Das Teil ist 9 Jahre jung (vermutlich durch die Wartungen, die ich 2x im Jahr durchführe) und so langsam muß ich wohl daran denken, eine neue Batterie zu kaufen.

Aber es wird eine Batterie werden, wo die Zellen zum öffnen sind, kein geschlossenes System, vermutlich eine Moll.

Themenstarteram 24. August 2014 um 16:46

Vielen Dank für Eure Hilfe! Dass die Verkabelung für den Strom zu schwach ist, habe ich erstmal gar nicht bedacht. Meine Gedanken waren bei dem Punkt, ob und wie sich die Batterien den Strom tauschen. Na ja, wäre zu schön und zu einfach, um möglich zu sein;)

Ich parke in der Auffahrt, direkt an der Eingangstür, möchte aber nicht ein Ladegerät unbeaufsichtigt arbeiten lassen, da jeder, insbesondere (kleine) Kinder und Katzen, freien Zugang haben... und eine Steckdose hätte ich jetzt draußen auch nicht. Mit einer Garage hätte ich das Problem nicht.

Was halt Ihr denn überhaupt davon, die angeklemmte Batterie im "schlafenden" Auto zu laden, so 30 Minuten nach dem Abstellen, wenn alle Steuergeräte schlafen? Gibt es da ein Risiko? Angeklemmt, weil der Zugang zur Batterie sehr schlecht ist.

Es ist schon ein kleines Luxusproblem:D weil ich m.E.n. bei der Strecke, 2 x 16km, schon in der Lage sein müsste, morgens die STH laufen lassen zu können, und wäre damit sehr zufrieden. Die Batterie ist zwar mit 80Ah recht groß und der Ladestrom auch nicht klein, wie ich schon mal gemessen habe, aber die STH wird nicht starten wenn es weniger als ca. 10l Sprit im Tank gibt und die Batteriespannung niedrig ist. Wie niedrig, dass wird sich erst zeigen. Wenn die Ingenieure bei FORD auch hier sehr vorsorglich waren, kann es im Winter Probleme geben...

Auf der anderen Seite, wenn ich das Auto lange fahren soll, dann ist es vielleicht sogar besser, die STH nur einmal täglich laufen lassen, weil sich dadurch ihre Lebensdauer verlängert, hoffe ich:D

Zitat:

 

Ich parke in der Auffahrt, direkt an der Eingangstür, möchte aber nicht ein Ladegerät unbeaufsichtigt arbeiten lassen, da jeder, insbesondere (kleine) Kinder und Katzen, freien Zugang haben... und eine Steckdose hätte ich jetzt draußen auch nicht. Mit einer Garage hätte ich das Problem nicht.

Was halt Ihr denn überhaupt davon, die angeklemmte Batterie im "schlafenden" Auto zu laden, so 30 Minuten nach dem Abstellen, wenn alle Steuergeräte schlafen? Gibt es da ein Risiko? Angeklemmt, weil der Zugang zur Batterie sehr schlecht ist.

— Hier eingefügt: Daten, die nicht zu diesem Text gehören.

Lemma writev_loop_completes N data : forall u,
  writing u -> 1 < b_size (u_xmit u) -> (22 * length data <= txs u)%nat ->
  safe False (writev_loop true N data) (fun r u' => r = N) u.
Proof.
  induction data as [|ch data IH]; intros u Hu Hsz Ht; cbn [writev_loop]; [by sstep|].
  cbn [length] in Ht. sstep. eapply safe_mono; [apply writev_char_completes; [done|done|lia]|].
  intros r u1 (-> & H2 & H3 & H4). change (OK <? 0) with false. cbv iota.
  apply IH; [done|by rewrite (size_own _ _ H3)|lia].
Qed.

(** C30: a write that may wait returns.  On an open device whose transmit buffer
    has room for a byte, when no signal comes and the transmitter gets ready
    often enough, 22 times per character plus one, a blocking write of any data
    returns and has written all of it; where the interrupts come does not
    matter.  So no wake-up is lost between the test of the buffer and the wait. *)
Theorem uart_write_completes oflags lret iov u :
  u_ok u -> u_attached u = true -> 1 < b_size (u_xmit u) -> u_xmitsem u <= 1 -> no_sig u ->
  0 <= lret -> has_flag oflags O_NONBLOCK = false ->
  (22 * length (concat iov) + 1 <= txs u)%nat ->
  exists u', uart_writev false oflags lret iov u = Done (zlen (concat iov)) u'.
Proof.
  intros Hok Hat Hsz Hsem Hsig Hl Hnb Ht.
  assert (safe False (uart_writev false oflags lret iov) (fun r _ => r = zlen (concat iov)) u) as Hs.
  2:{ unfold safe in Hs. destruct (uart_writev false oflags lret iov u) as [r u'| |]; [|done|done].
      subst r. by exists u'. }
  unfold uart_writev, lock_xmit. replace (lret <? 0) with false by lia. rewrite Hnb. cbn [negb].
  set (data := concat iov) in *. do 4 sstep. change (OK <? 0) with false. cbv iota. set (u1 := u_set_xmit _ u).
  assert (u_ok u1) as Hok1 by (destruct Hok; constructor; try done; by apply ring_ok_lock).
  sstep. apply tick_sem; try done. intros u2 Hok2 O2 Hs2 S2 T2. do 3 sstep.
  set (u3 := u_set_txint false u2).
  assert (writing u3) as Hu3.
  { destruct Hok2. constructor; [by constructor|by rewrite (attached_own u2 u3 eq_refl), (attached_own _ _ O2)|done..]. }
  eapply safe_mono; [apply (writev_loop_completes (zlen data) data u3 Hu3)|].
  { by rewrite (size_own u2 u3 eq_refl), (size_own _ _ O2). }
  { change (txs u3) with (txs u2). change (txs u1) with (txs u) in T2. lia. }
  intros r u4 ->. do 3 sstep. unfold unlock_xmit. case_match; by do 4 sstep.
Qed.

(** ** Input *)

(** What a character does to the line read so far. *)
Definition line_char (iflag lflag : Z) (line : list Z) (ch : Z) : list Z :=
  match input_char iflag ch with
  | None => line
  | Some ch =>
      if has_flag lflag ICANON && ((ch =? ASCII_BS) || (ch =? ASCII_DEL)) then removelast line
      else line ++ [ch]
  end.
Definition line_of (u : uart) (line consumed : list Z) : list Z :=
  foldl (line_char (u_iflag u) (u_lflag u)) line consumed.

(** The reader takes [consumed] from the receive buffer while bytes arrive. *)
Record reads (u : uart) (consumed : list Z) (u' : uart) : Prop := {
  rd_ok : u_ok u';
  rd_iflag : u_iflag u' = u_iflag u;
  rd_lflag : u_lflag u' = u_lflag u;
  rd_rx : exists new, bq (u_recv u) ++ new = consumed ++ bq (u_recv u') /\ u_in u' = u_in u ++ new;
  rd_mu : (length consumed + mu_r u' <= mu_r u)%nat;
  rd_tx : txlog u `prefix_of` txlog u';
  rd_quiet : has_flag (u_lflag u) ECHO = false -> txlog u' = txlog u
}.

Lemma reads_trans u c1 u1 c2 u2 : reads u c1 u1 -> reads u1 c2 u2 -> reads u (c1 ++ c2) u2.
Proof.
  intros [A1 A2 A3 (n1 & A4 & A5) A6 A7 A8] [B1 B2 B3 (n2 & B4 & B5) B6 B7 B8]. constructor; try done.
  - congruence.
  - congruence.
  - exists (n1 ++ n2). rewrite app_assoc, A4, <- app_assoc, B4, B5, A5, !app_assoc. done.
  - rewrite length_app. lia.
  - by transitivity (txlog u1).
  - intros He. rewrite B8 by (by rewrite A3). auto.
Qed.

Lemma reads_same u u1 :
  u_ok u1 -> u_iflag u1 = u_iflag u -> u_lflag u1 = u_lflag u -> rx_adv u u1 ->
  (txlog u1 = txlog u \/ has_flag (u_lflag u) ECHO = true /\ txlog u `prefix_of` txlog u1) -> reads u [] u1.
Proof.
  intros Hok Hi Hl [_ (new & H1 & H2) H3] Ht. constructor; try done.
  - exists new. by rewrite H1.
  - destruct Ht as [->|[_ ?]]; done.
  - intros He. destruct Ht as [?|[? _]]; congruence.
Qed.

Lemma reads_adv u u1 : adv u u1 -> u_ok u1 -> reads u [] u1.
Proof.
  intros Ha Hok. pose proof (ad_own _ _ Ha) as Ho. injection Ho. intros.
  apply reads_same; [done|done|done|apply Ha|left; apply Ha].
Qed.

(** A change of fields that neither reader nor queues depend on. *)
Lemma reads_frame u u1 :
  u_ok u -> (u_iflag u1, u_lflag u1, u_in u1, u_evs u1, u_recvsem u1, u_wire u1, u_xmit u1) =
    (u_iflag u, u_lflag u, u_in u, u_evs u, u_recvsem u, u_wire u, u_xmit u) ->
  (exists v, u_recv u1 = b_set_lock v (u_recv u)) -> reads u [] u1.
Proof.
  intros Hok E [v Ev]. simplify_eq. constructor; try done.
  - destruct Hok. constructor; [congruence|rewrite Ev; by apply ring_ok_lock|congruence].
  - exists []. rewrite Ev, !app_nil_r. by split; [|congruence].
  - unfold mu_r. rewrite Ev. simpl. replace (u_evs u1) with (u_evs u) by congruence.
    replace (u_recvsem u1) with (u_recvsem u) by congruence. done.
  - unfold txlog. replace (u_wire u1) with (u_wire u) by congruence.
    by replace (u_xmit u1) with (u_xmit u) by congruence.
  - intros _. unfold txlog. congruence.
Qed.

Lemma safe_weaken {A} (B B' : Prop) (m : M A) Q u : (B -> B') -> safe B m Q u -> safe B' m Q u.
Proof. unfold safe. destruct (m u); auto. Qed.

(** The echo of a character. *)
Lemma safe_echo_put (B : Prop) ch u :
  (has_flag (u_lflag u) ECHO = true -> B) -> u_ok u -> has_flag (u_lflag u) ECHO = true ->
  safe B (uart_putxmitchar ch true) (fun _ u' => reads u [] u') u.
Proof.
  intros HB Hok He. apply (safe_weaken (true = true)); [auto|].
  eapply safe_mono; [by apply safe_put|]. intros r u' (H1 & H2 & H3 & Hc). injection H2. intros.
  apply reads_same; try done. right. split; [done|].
  destruct Hc as [[_ ->]|[_ ->]]; [by apply prefix_app_r|done].
Qed.

Lemma safe_reads {A} (B : Prop) (m : M A) u u1 c (P : A -> list Z -> uart -> Prop) :
  reads u c u1 ->
  safe B m (fun a u' => exists c', reads u1 c' u' /\ P a (c ++ c') u') u1 ->
  safe B m (fun a u' => exists c', reads u c' u' /\ P a c' u') u1.
Proof.
  intros Hr Hs. eapply safe_mono; [exact Hs|]. intros a u' (c' & H1 & H2).
  exists (c ++ c'). split; [by eapply reads_trans|done].
Qed.

Lemma same_recv u f :
  u_recv (f u) = u_recv u -> exists v, u_recv (f u) = b_set_lock v (u_recv u).
Proof. intros ->. exists (b_lock (u_recv u)). by destruct (u_recv u). Qed.

Lemma echo_char_spec (B : Prop) ch echoed u :
  (has_flag (u_lflag u) ECHO = true -> B) -> u_ok u ->
  safe B (echo_char ch echoed) (fun _ u' => reads u [] u') u.
Proof.
  intros HB Hok. unfold echo_char. do 2 sstep.
  destruct (has_flag (u_lflag u) ECHO) eqn:He; cbn [negb].
  2:{ sstep. apply reads_adv; [apply adv_refl|done]. }
  assert (forall f, (u_iflag (f u), u_lflag (f u), u_in (f u), u_evs (f u), u_recvsem (f u), u_wire (f u), u_xmit (f u)) =
    (u_iflag u, u_lflag u, u_in u, u_evs u, u_recvsem u, u_wire u, u_xmit u) ->
    u_recv (f u) = u_recv u -> reads u [] (f u)) as Hf.
  { intros f H1 H2. apply reads_frame; [done|done|by apply same_recv]. }
  destruct (ch =? ASCII_ESC); [do 3 sstep; by apply (Hf (u_set_escape 2))|].
  destruct (_ && _); [do 3 sstep; by apply (Hf (u_set_escape (u_escape u - 1)))|].
  sstep. set (K := fun _ : unit => _).
  assert (forall u1, reads u [] u1 -> K tt u1) as HK.
  2:{ destruct (u_escape u =? 2); [sstep; apply HK; by apply (Hf (u_set_escape 0))|].
      sstep. apply HK. apply reads_adv; [apply adv_refl|done]. }
  intros u1 H1. unfold K. destruct (negb _ || _); [|by sstep].
  assert (forall u2 c, reads u [] u2 -> safe B (uart_putxmitchar c true) (fun _ u' => reads u [] u') u2) as Hput.
  { intros u2 c H2. pose proof (rd_lflag _ _ _ H2) as Hl.
    eapply safe_mono; [apply safe_echo_put; [auto|apply H2|congruence]|].
    intros r u3 H3. apply (reads_trans _ [] _ [] _ H2 H3). }
  assert (forall u2, reads u [] u2 -> safe B
    (uart_putxmitchar ch true;;
     if has_flag (u_lflag u) ICANON then txint true;; mret (false, echoed) else mret (false, true))
    (fun _ u' => reads u [] u') u2) as Htail.
  { intros u2 H2. sstep. eapply safe_mono; [by apply Hput|]. intros r u3 H3. cbv beta.
    case_match; [|by sstep]. do 3 sstep. apply (reads_trans _ [] _ [] _ H3).
    apply reads_frame; [apply H3|done|by apply (same_recv u3 (u_set_txint true))]. }
  sstep. destruct (ch =? NL).
  - sstep. eapply safe_mono; [by apply Hput|]. intros r u2 H2. sstep. by apply Htail.
  - sstep. by apply Htail.
Qed.

Lemma echo_erase_spec (B : Prop) u :
  (has_flag (u_lflag u) ECHO = true -> B) -> u_ok u ->
  safe B echo_erase (fun _ u' => reads u [] u') u.
Proof.
  intros HB Hok. unfold echo_erase. do 2 sstep. destruct (has_flag (u_lflag u) ECHO) eqn:He.
  2:{ sstep. apply reads_adv; [apply adv_refl|done]. }
  assert (forall u2 c, reads u [] u2 -> safe B (uart_putxmitchar c true) (fun _ u' => reads u [] u') u2) as Hput.
  { intros u2 c H2. pose proof (rd_lflag _ _ _ H2) as Hl.
    eapply safe_mono; [apply safe_echo_put; [auto|apply H2|congruence]|].
    intros r u3 H3. apply (reads_trans _ [] _ [] _ H2 H3). }
  sstep. eapply safe_mono; [apply Hput, reads_adv; [apply adv_refl|done]|]. intros ? u1 H1.
  sstep. eapply safe_mono; [by apply Hput|]. intros ? u2 H2.
  sstep. eapply safe_mono; [by apply Hput|]. intros ? u3 H3. sstep. apply (reads_trans _ [] _ [] _ H3).
  apply reads_frame; [apply H3|done|by apply (same_recv u3 (u_set_txint true))].
Qed.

Das funktioniert wenn man dafür geeignete Ladegeräte nutzt. ZB die CTEC-Ladegeräte können eine angeschlossene Batterie ohne Schaden für die Elektronik laden und va erhalten, ohne dass die Batterie überladen wird. Außerdem sind die so klein dass man sie unter der Motorhaube verschwinden lassen kann und nur das Netzkabel nach außen führen muss, dann kann auch niemand daran rumfummeln.

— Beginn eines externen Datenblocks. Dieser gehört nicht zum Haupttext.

(* ===== verification/Printf.v ===== *)
(** Formatted output: [vsprintf_internal] of libs/libc/stream/lib_libvsprintf.c
    and [__ultoa_invert] of lib_ultoa_invert.c.

    The configuration is that of the board, without floating point, numbered
    arguments and extensions of [%p].  A format is the list of its characters
    with the terminating zero.  [PBad] is undefined behaviour, [PLoop] a loop
    that does not end.  [int] and [long] have 32 bits, [long long] 64. *)

From S2P Require Import Prelude.
From stdpp Require Import list.
Local Open Scope Z_scope.

Definition FL_ZFILL : Z := 0x0001.
Definition FL_PLUS : Z := 0x0002.
Definition FL_SPACE : Z := 0x0004.
Definition FL_LPAD : Z := 0x0008.
Definition FL_ALT : Z := 0x0010.
Definition FL_ASTERISK : Z := 0x0040.
Definition FL_WIDTH : Z := 0x0080.
Definition FL_PREC : Z := 0x0100.
Definition FL_LONG : Z := 0x0200.
Definition FL_SHORT : Z := 0x0400.
Definition FL_REPD_TYPE : Z := 0x0800.
Definition FL_NEGATIVE : Z := 0x1000.
Definition FL_ALTUPP : Z := 0x2000.
Definition FL_ALTHEX : Z := 0x4000.

(** The arguments: 32-bit words, 64-bit words, pointers to strings, doubles. *)
Inductive parg := AWord (z : Z) | ALong (z : Z) | AStr (s : option (list Z)) | ADbl.

Inductive pres (A : Type) := POk (a : A) | PBad | PLoop.
Arguments POk {A}. Arguments PBad {A}. Arguments PLoop {A}.
#[export] Instance pres_bind : MBind pres := fun A B k m =>
  match m with POk a => k a | PBad => PBad | PLoop => PLoop end.
Definition popt {A} (o : option A) : pres A := match o with Some a => POk a | None => PBad end.

(** ** Digits *)

Definition digit_char (upper : bool) (v : Z) : Z :=
  if v <=? 9 then v + 48 else if upper then v + (65 - 10) else v + (97 - 10).

(** [__ultoa_invert]: the digits from the last one on; at most one round per bit. *)
Fixpoint ultoa_loop (fuel : nat) (val base : Z) (upper : bool) : list Z :=
  match fuel with
  | O => []
  | S fuel =>
      let ch := digit_char upper (val mod base) in
      let val := val / base in
      if val =? 0 then [ch] else ch :: ultoa_loop fuel val base upper
  end.

(** Into the buffer of 22 characters. *)
Definition ultoa_invert (val base : Z) (upper : bool) : pres (list Z) :=
  let l := ultoa_loop 64 val base upper in if 22 <? zlen l then PBad else POk l.

(** ** Conversion specifications *)

(** One round of the loop that reads a specification: it goes on with the next
    character, stops, or returns from the function. *)
Inductive pstep :=
| PNext (flags width prec : Z) (args : list parg)
| PStop (c flags : Z)
| PRet
| PUndef.

Definition int_ok (z : Z) : bool := (- 2 ^ 31 <=? z) && (z <? 2 ^ 31).

Definition parse_char (c flags width prec : Z) (args : list parg) : pstep :=
  let next f := PNext f width prec args in
  if (flags <? FL_ASTERISK) && (c =? 48) then next (Z.lor flags FL_ZFILL)
  else if (flags <? FL_ASTERISK) && (c =? 43) then next (Z.lor (Z.lor flags FL_PLUS) FL_SPACE)
  else if (flags <? FL_ASTERISK) && (c =? 32) then next (Z.lor flags FL_SPACE)
  else if (flags <? FL_ASTERISK) && (c =? 45) then next (Z.lor flags FL_LPAD)
  else if (flags <? FL_ASTERISK) && (c =? 35) then next (Z.lor flags FL_ALT)
  else if (flags <? FL_LONG) && ((48 <=? c) && (c <=? 57)) then
    let c := c - 48 in
    if has_flag flags FL_PREC
    then if int_ok (10 * prec + c) then PNext flags width (10 * prec + c) args else PUndef
    else if int_ok (10 * width + c) then PNext (Z.lor flags FL_WIDTH) (10 * width + c) prec args else PUndef
  else if (flags <? FL_LONG) && (c =? 42) then
    match args with
    | AWord z :: args =>
        let z := s32 z in
        if has_flag flags FL_PREC then PNext flags width (if z <? 0 then 0 else z) args
        else if z =? - 2 ^ 31 then PUndef
        else if z <? 0 then PNext (Z.lor (Z.lor flags FL_WIDTH) FL_LPAD) (- z) prec args
        else PNext (Z.lor flags FL_WIDTH) z prec args
    | _ => PUndef
    end
  else if (flags <? FL_LONG) && (c =? 46) then
    if has_flag flags FL_PREC then PRet else next (Z.lor flags FL_PREC)
  else
    let c := if (c =? 122) || (c =? 116) then 108 else c in
    if c =? 106 then next (Z.ldiff (Z.lor (Z.lor flags FL_REPD_TYPE) FL_LONG) FL_SHORT)
    else if (c =? 108) || (c =? 76) then
      next (Z.ldiff (Z.lor flags (if has_flag flags FL_LONG then FL_REPD_TYPE else FL_LONG)) FL_SHORT)
    else if c =? 104 then
      next (Z.ldiff (Z.lor flags (if has_flag flags FL_SHORT then FL_REPD_TYPE else FL_SHORT)) FL_LONG)
    else PStop c flags.

(** The loop, from character [c] on with [fmt] behind it.  [None] as a result is
    the return from the function. *)
Fixpoint parse_spec (c : Z) (fmt : list Z) (flags width prec : Z) (args : list parg) :
    pres (option (Z * list Z * Z * Z * Z * list parg)) :=
  match parse_char c flags width prec args with
  | PUndef => PBad
  | PRet => POk None
  | PStop c flags => POk (Some (c, fmt, flags, width, prec, args))
  | PNext flags width prec args =>
      match fmt with
      | [] => PBad
      | c :: fmt =>
          if c =? 0 then POk (Some (0, fmt, flags, width, prec, args))
          else parse_spec c fmt flags width prec args
      end
  end.

(** ** Output of a conversion *)

Definition spaces (n : Z) : list Z := replicate (Z.to_nat n) 32.
Definition zeros (n : Z) : list Z := replicate (Z.to_nat n) 48.

(** [str_lpad] and [tail]: [size] characters of a string in [width]. *)
Definition emit_str (flags width : Z) (s : list Z) : list Z :=
  let size := zlen s in
  if has_flag flags FL_LPAD then s ++ spaces (if size <=? width then width - size else 0)
  else
    let pad := if size <? width then width - size else 0 in
    let width := width - pad in
    spaces pad ++ s ++ spaces (if size <=? width then width - size else 0).

(** [while (len < width)] with the [unsigned char] [len]: how many rounds, and
    [len] after them.  The 256 values of [len] bound the rounds. *)
Fixpoint pad_loop (fuel : nat) (len width : Z) : pres (Z * Z) :=
  if len <? width then
    match fuel with
    | O => PLoop
    | S fuel => '(n, len) ← pad_loop fuel (u8 (len + 1)) width; POk (n + 1, len)
    end
  else POk (0, len).

(** From [len = c] to [tail] for the digits [buf], which are reversed. *)
Definition emit_int (flags width prec : Z) (buf : list Z) : pres (list Z) :=
  let c := zlen buf in
  let len := u8 c in
  let '(flags, len) :=
    if has_flag flags FL_PREC then
      let flags := Z.ldiff flags FL_ZFILL in
      if len <? prec then
        (if has_flag flags FL_ALT && negb (has_flag flags FL_ALTHEX) then Z.ldiff flags FL_ALT else flags,
         u8 prec)
      else (flags, len)
    else (flags, len) in
  '(flags, len) ←
    (if has_flag flags FL_ALT then
       top ← popt (load buf (c - 1));
       if top =? 48 then POk (Z.ldiff flags (Z.lor FL_ALT (Z.lor FL_ALTHEX FL_ALTUPP)), len)
       else POk (flags, if has_flag flags FL_ALTHEX then u8 (u8 (len + 1) + 1) else u8 (len + 1))
     else if has_flag flags (Z.lor FL_NEGATIVE (Z.lor FL_PLUS FL_SPACE)) then POk (flags, u8 (len + 1))
     else POk (flags, len));
  let '(prec, len) :=
    if negb (has_flag flags FL_LPAD) && has_flag flags FL_ZFILL then
      if len <? width then (c + (width - len), u8 width) else (c, len)
    else (prec, len) in
  '(pad, len) ← (if has_flag flags FL_LPAD then POk (0, len) else pad_loop 256 len width);
  let width := if len <? width then width - len else 0 in
  let prefix :=
    if has_flag flags FL_ALT then
      48 :: (if has_flag flags FL_ALTHEX then [if has_flag flags FL_ALTUPP then 88 else 120] else [])
    else if has_flag flags (Z.lor FL_NEGATIVE (Z.lor FL_PLUS FL_SPACE)) then
      [if has_flag flags FL_NEGATIVE then 45 else if has_flag flags FL_PLUS then 43 else 32]
    else [] in
  POk (spaces pad ++ prefix ++ zeros (prec - c) ++ rev buf ++ spaces width).

(** The argument of a signed and of an unsigned conversion. *)
Definition s64 (z : Z) : Z := (z + 2 ^ 63) mod 2 ^ 64 - 2 ^ 63.
Definition signed_arg (flags : Z) (args : list parg) : pres (Z * list parg) :=
  match args with
  | ALong z :: args =>
      if has_flag flags FL_LONG && has_flag flags FL_REPD_TYPE then POk (s64 z, args) else PBad
  | AWord z :: args =>
      if has_flag flags FL_LONG && has_flag flags FL_REPD_TYPE then PBad
      else if has_flag flags FL_LONG then POk (s32 z, args)
      else if has_flag flags FL_SHORT then
        if has_flag flags FL_REPD_TYPE then POk ((s32 z + 2 ^ 7) mod 2 ^ 8 - 2 ^ 7, args)
        else POk ((s32 z + 2 ^ 15) mod 2 ^ 16 - 2 ^ 15, args)
      else POk (s32 z, args)
  | _ => PBad
  end.
Definition unsigned_arg (flags : Z) (args : list parg) : pres (Z * list parg) :=
  match args with
  | ALong z :: args =>
      if has_flag flags FL_LONG && has_flag flags FL_REPD_TYPE then POk (z mod 2 ^ 64, args) else PBad
  | AWord z :: args =>
      if has_flag flags FL_LONG && has_flag flags FL_REPD_TYPE then PBad
      else if has_flag flags FL_LONG then POk (u32 z, args)
      else if has_flag flags FL_SHORT then
        if has_flag flags FL_REPD_TYPE then POk (u8 z, args) else POk (u16 z, args)
      else POk (u32 z, args)
  | _ => PBad
  end.

(** The digits, none for a zero with precision zero. *)
Definition int_digits (flags prec x base : Z) (upper : bool) : pres (list Z) :=
  if has_flag flags FL_PREC && (prec =? 0) && (x =? 0) then POk [] else ultoa_invert x base upper.

Definition conv_signed (flags width prec : Z) (args : list parg) : pres (list Z * list parg) :=
  '(x, args) ← signed_arg flags args;
  let flags := Z.ldiff flags (Z.lor FL_NEGATIVE FL_ALT) in
  let flags := if x <? 0 then Z.lor flags FL_NEGATIVE else flags in
  buf ← int_digits flags prec (Z.abs x) 10 false;
  o ← emit_int flags width prec buf;
  POk (o, args).

Definition conv_unsigned (c flags width prec : Z) (args : list parg) : pres (list Z * list parg) :=
  '(x, args) ← unsigned_arg flags args;
  let flags := Z.ldiff flags (Z.lor FL_PLUS FL_SPACE) in
  let finish flags base upper :=
    buf ← int_digits flags prec x base upper;
    o ← emit_int (Z.ldiff flags FL_NEGATIVE) width prec buf;
    POk (o, args) in
  let hex flags := finish (if has_flag flags FL_ALT then Z.lor flags FL_ALTHEX else flags) 16 false in
  if c =? 117 then finish (Z.ldiff flags FL_ALT) 10 false
  else if c =? 111 then finish flags 8 false
  else if c =? 112 then hex (Z.lor flags FL_ALT)
  else if c =? 120 then hex flags
  else if c =? 88 then
    finish (if has_flag flags FL_ALT then Z.lor flags (Z.lor FL_ALTHEX FL_ALTUPP) else flags) 16 true
  else POk ([37; c], args).

Definition conv (c flags width prec : Z) (args : list parg) : pres (list Z * list parg) :=
  let flags := if c =? 112 then Z.lor (Z.ldiff flags (Z.lor FL_LONG FL_REPD_TYPE)) FL_LONG else flags in
  if ((69 <=? c) && (c <=? 71)) || ((101 <=? c) && (c <=? 103)) then
    match args with
    | ADbl :: args => POk (emit_str flags width (chars "*float*"), args)
    | _ => PBad
    end
  else if c =? 99 then
    match args with AWord z :: args => POk (emit_str flags width [u8 z], args) | _ => PBad end
  else if (c =? 115) || (c =? 83) then
    match args with
    | AStr s :: args =>
        let s := default (chars "(null)") s in
        POk (emit_str flags width (if has_flag flags FL_PREC then take (Z.to_nat prec) s else s), args)
    | _ => PBad
    end
  else if (c =? 100) || (c =? 105) then conv_signed flags width prec args
  else conv_unsigned c flags width prec args.

(** [vsprintf_internal]: what is written; its length is the result.  Every round
    takes a character of the format. *)
Fixpoint vsprintf_loop (fuel : nat) (fmt : list Z) (args : list parg) : pres (list Z) :=
  match fuel, fmt with
  | O, _ | _, [] => PBad
  | S fuel, c :: fmt =>
      if c =? 0 then POk []
      else if c =? 37 then
        match fmt with
        | [] => PBad
        | c :: fmt =>
            if c =? 37 then o ← vsprintf_loop fuel fmt args; POk (c :: o)
            else
              r ← parse_spec c fmt 0 0 0 args;
              match r with
              | None => POk []
              | Some (c, fmt, flags, width, prec, args) =>
                  '(o1, args) ← conv c flags width prec args;
                  o2 ← vsprintf_loop fuel fmt args;
                  POk (o1 ++ o2)
              end
        end
      else o ← vsprintf_loop fuel fmt args; POk (c :: o)
  end.
Definition vsprintf_internal (fmt : list Z) (args : list parg) : pres (list Z) :=
  vsprintf_loop (length fmt) fmt args.

Example printf_examples :
  vsprintf_internal (chars "%02X|%-5d|%+d|%#x|%5.3u|%s|%c%%" ++ [0])
    [AWord 10; AWord 42; AWord 7; AWord 255; AWord 5; AStr (Some (chars "ab")); AWord 33] =
  POk (chars "0A|42   |+7|0xff|  005|ab|!%").
Proof. vm_compute. reflexivity. Qed.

Aber eventuell wäre es eine Option, sich so eine mobile Energiestation anzuschaffen und die nur bei Bedarf zb im Winter zu verwenden. Die kann man auch bequem mit in die Wohnung nehmen und da aufladen. Sind zwar keine Kapazitätswunder aber Fremdstarten geht damit probmemlos, auch der Betrieb einer Standheizung. Aber um das Nachladen der Fahrzeugbatterie wird man wohl nicht herumkommen. Man muss ja folgendes bedenken: Wenn es die Lima im Kurzsrteckenbetrieb schon nicht schafft die normale Batterie aufzuladen, wie soll sie dann denn noch eine Zweitbatterie vollktiegen?